▸ **Exercise goal**
Every line of the entries below that carries the string "with" should be copied.

Dataset entries Block Start

(** What stops [os.makedirs]: the first regular file on the way.  At the
    last step it is [path] itself that exists and is no directory, and
    [mkdir]'s [FileExistsError] is re-raised; before that, the [mkdir]
    below the file raises [NotADirectoryError].  Either carries the path of
    the file. *)
Fixpoint blocked (fs : FS) (todo : list (option string)) : option exn :=
  match todo with
  | [] => None
  | None :: todo' => blocked fs todo'
  | Some d :: todo' =>
      match fs !! d with
      | Some (File _) =>
          Some (match todo' with
                | [] => FileExistsError d
                | _ :: _ => NotADirectoryError d
                end)
      | _ => blocked fs todo'
      end
  end.

(** [os.mkdir(d)] unless [d] exists. *)
Definition mkdir_missing (fs : FS) (d : string) : FS :=
  match fs !! d with
  | None => <[d := Dir]> fs
  | Some _ => fs
  end.

(** [os.makedirs(path, exist_ok=True)]: the empty path raises
    [FileNotFoundError]; a regular file at [path] or above it raises and
    nothing is made; otherwise every directory on the way that is missing
    is made, the parents first, and those that exist are left alone. *)
Definition makedirs_exist_ok (path : string) (fs : FS) : exn + FS :=
  if String.eqb path "" then inl (FileNotFoundError path)
  else match blocked fs (steps path) with
       | Some e => inl e
       | None => inr (foldl mkdir_missing fs (ancestors path))
       end.

End Os.

(** Modelled from the spec: [save_mask] is imported from
    [hot_fair_utilities/inference/utils.py], which is not part of the
    sources at hand.  Spec 4.1 step 5: "Write each resulting single-channel
    mask to [{prediction_path}/{input_stem}.png]"; the function receives the
    mask and that path and writes the file. *)
Definition save_mask (mask : ndarray Z) (filename : string) (fs : FS) : FS :=
  <[filename := File (Mask mask)]> fs.

(** Modelled from the spec: [remove_files] is imported from
    [hot_fair_utilities/utils.py], which is not part of the sources at
    hand.  Spec 4.4: "deletes all auxiliary/intermediate files matching
    [*.xml] and the original [*.png] masks from the prediction directory ...
    Idempotent: deleting an already-absent file is not an error."  The
    function receives nothing but the wildcard pattern, so it deletes every
    path the pattern lists. *)
Definition remove_files (pattern : string) (fs : FS) : FS :=
  foldl (fun acc file => delete file acc) fs (Os.glob pattern fs).

(** Modelled from the spec: [georeference] is imported from
    [hot_fair_utilities/georeferencing.py], which is not part of the
    sources at hand.  Spec 4.3: it "reads every mask image produced in
    4.1/4.2 and rewrites it in place (or to the same directory) as a
    georeferenced raster tagged with a fixed coordinate reference system";
    spec 6: "one georeferenced raster per input tile, named
    [{input_stem}.png] ... CRS fixed at EPSG:3857". *)
Definition georeference_in_place (input_path output_path : string)
    (is_mask : bool) (fs : FS) : exn + FS :=
  inr (foldl
         (fun acc file =>
            match fs !! file with
            | Some (File (Mask m)) =>
                <[output_path +:+ "/" +:+ Py.stem file +:+ ".png"
                  := File (GeoRaster "EPSG:3857" m)]> acc
            | _ => acc
            end)
         fs (Os.glob (input_path +:+ "/*.png") fs)).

Dataset entries Block End

▸ **Answer for the task**
  match todo with
      match fs !! d with
          Some (match todo' with
  match fs !! d with
  else match blocked fs (steps path) with
    georeferenced raster tagged with a fixed coordinate reference system";
            match fs !! file with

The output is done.